Los diez metros que Max hubo de trepar por el mástil hasta la cubierta del Orpheus se le antojaron más de cien. La madera estaba prácticamente podrida y tan astillada que, al alcanzar finalmente la borda del buque, sus brazos y piernas estaban plagados de pequeñas heridas que le producían un fuerte escozor. Max juzgó más prudente no detenerse a examinar sus magulladuras y extendió una mano hasta la barandilla metálica.
Una vez estuvo sólidamente aferrado, saltó torpemente sobre la cubierta y cayó de bruces. Una forma oscura cruzó frente a él y Max alzó la mirada, con la esperanza de ver a Roland. La silueta de Caín desplegó su capa y le mostró un objeto dorado que se balanceaba del extremo de una cadena. Max reconoció su reloj.
- ¿Buscas esto? -preguntó el mago, arrodillándose junto al muchacho y meciendo el reloj que Max había perdido en el mausoleo de Jacob Fleischmann ante sus ojos.
- ¿Dónde está Jacob? -interrogó Max, ignorando la mueca burlona que parecía fijada al rostro de Caín como una mascarilla de cera.
- Ésa es la pregunta del día -respondió el mago -, y tú me ayudarás a responderla.
Caín cerró su mano sobre el reloj y Max escuchó el crujido del metal. Cuando el mago mostró de nuevo la palma abierta, apenas quedaba del regalo que su padre le había hecho un amasijo irreconocible de tornillos y tuercas aplastadas.
- El tiempo, querido Max, no existe; es una ilusión. Incluso tu amigo Copérnico hubiese adivinado eso si hubiese tenido precisamente tiempo. ¿Irónico, verdad?

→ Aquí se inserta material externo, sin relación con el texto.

(* ===== verification/RaceAlg.v ===== *)
(** The race check of one kernel: [race_alg_base.cpp], [race_alg_impl.cpp],
    [single_pipe_race_alg_impl.cpp] and [cross_core_race_alg_impl.cpp] in
    [csrc/race_sanitizer/alg_framework].

    An algorithm collects the events of a kernel and, at its end, replays them
    on the pipes; every memory event gets the vector time of its pipe and goes
    to the checker. [SubmitStage2] runs the replay on another thread; its
    results are only read after [WaitFinished], so the model runs it in [Do].

    [None] is an access outside a container or a replay longer than the fuel. *)
From stdpp Require Import base numbers option gmap sets strings list.
From S2P Require Import Prelude.
From S2P Require Import RecordDefs.
From S2P Require Import Platform.
From S2P Require Import EventDef.
From S2P Require Import VectorTime.
From S2P Require Import EventContainer.
From S2P Require Import SyncContainers.
From S2P Require Import PipelineReplayer.
From S2P Require Import MemSeries.
From S2P Require Import MemEventChecker.
From S2P Require Import Scanline.
Import VT Cont Pipe.

(** ** [RaceAlgBase] *)
Module AlgBase.
(** The members other than the event container. *)
Record RaceAlgBase := mkBase {
  isFinished_ : bool;
  cross_ : Cross.CrossCoreSyncInfoContainer;
  mstxSetCrossMap_ : gmap (Z * Z) Z;
  getRlsBufMap_ : gmap (Z * Z) (list VectorTime);
  vc_ : list VectorTime;
  memChecker_ : Checker.MemEventChecker;
  timeInfoPool_ : TimeInfoPool;
  kernelType_ : KernelType; deviceType_ : DeviceType; blockDim_ : Z;
}.
Definition dispatch (junk : SanEvent → MemOpInfo) (c : EventContainer) (event : SanEvent)
    (x : RaceAlgBase * Members) : option outcome :=
  let q := GetQueIndex c in
  match eventInfo event with
  | ControlInfo t => ProcessSanitizerControlEvent q event t x
  | SyncInfo i => ProcessSyncEvent c event i x
  | MemInfo i => ProcessMemEvent junk q event i x
  | TimeInfo ptr => r ← ProcessTimeEvent q ptr x.1; let '(b, ret) := r in Some (b, x.2, ret)
  | FftsInfo i => ProcessBlockSyncEvent q event i x
  | SoftInfo i => ProcessBlockSoftSyncEvent q event i x
  | CrossInfo i => ProcessMstxCrossSyncEvent q event i x
  | SignalSetInfo i => ProcessMstxSignalSetEvent q i x
  | SignalWaitInfo i => ProcessMstxSignalWaitEvent q i x
  | CoreBarrierInfo i => ProcessMstxCrossCoreBarrier q event i x
  | NpuBarrierInfo i => ProcessMstxCrossNpuBarrier q event i x
  | _ => Some (x, PROCESS_OK)
  end.

Definition issue (event : SanEvent) (s : CrossNpuRaceAlgImpl) : option CrossNpuRaceAlgImpl :=
  let '(c, (b, m)) := s in
  let q := GetQueIndex c in
  b ← tick q b;
  t ← at_index (vc_ b) q;
  let '(p, ptr) := Alloc t (timeInfoPool_ b) in
  let b := upd_pool p b in
  let blockIdx := GetEventExpandBlockIndex event in
  let l := Build_LocInfo 0 0 0 0 0 0 (coreId (loc event)) (blockType (loc event)) in
  c ← Push (time_event (serialNo event) l (pipe event) ptr) (pipe event) blockIdx (deviceIdx (loc event)) c;
  c ← Push event (pipe event) blockIdx (deviceIdx (loc event)) c;
  Some (c, (b, m)).

Definition ProcessEvent (junk : SanEvent → MemOpInfo) (s : CrossNpuRaceAlgImpl) (event : SanEvent)
    : option (CrossNpuRaceAlgImpl * ReturnType) :=
  if negb (GetPipeIndex s.1 =? PipeType_code (pipe event)) then
    s ← issue event s; Some (s, PROCESS_OK)
  else
    r ← dispatch junk s.1 event s.2;
    let '(x, ret) := r in Some ((s.1, x), ret).

Definition CacheMstxCrossSet (event : SanEvent) (m : Members) : option Members :=
  sets ← at2 (mstxSetCrossMap_ m) (loc event);
  match eventInfo event with
  | CrossInfo i =>
      if bool_decide (mstx_opType i = MSTX_SET_CROSS) then
        let key := (mstx_addr i, mstx_flagId i) in
        Some (upd_mstx (set2 (mstxSetCrossMap_ m) (loc event)
                (<[key := match sets !! key with Some n => u64 (n + 1) | None => 1 end]> sets)) m)
      else Some m
  | _ => Some m
  end.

Max calculó mentalmente las posibilidades que tenía de saltar por la borda y escapar del mago. El guante blanco de Caín se cerró sobre su garganta antes de que pudiera respirar.
- ¿Qué es lo que va a hacer conmigo? -gimió Max.
- ¿Qué harías contigo si estuvieses en mi lugar? -preguntó el mago.
Max sintió cómo la presa letal de Caín le cortaba la respiración y circulación a la cabeza.
- ¿Es una buena pregunta, verdad?
El mago soltó a Max sobre la cubierta. El impacto del metal herrumbroso contra su cuerpo le nubló la visión por unos segundos y un espasmo de nausea se apoderó de él.
- ¿Por qué persigue a Jacob? -balbuceó Max, tratando de ganar tiempo para Roland.
- Los negocios son los negocios, Max -respondió el mago -. Yo ya cumplí mi parte del trato.
- ¿Pero qué importancia puede tener la vida de un chico para usted? -espetó Max -. Además, ya se vengó matando al Dr. Fleischmann, ¿no es cierto?
El rostro del Dr. Caín se iluminó, como si Max acabase de formularle la pregunta que ansiaba responder desde que habían iniciado su diálogo.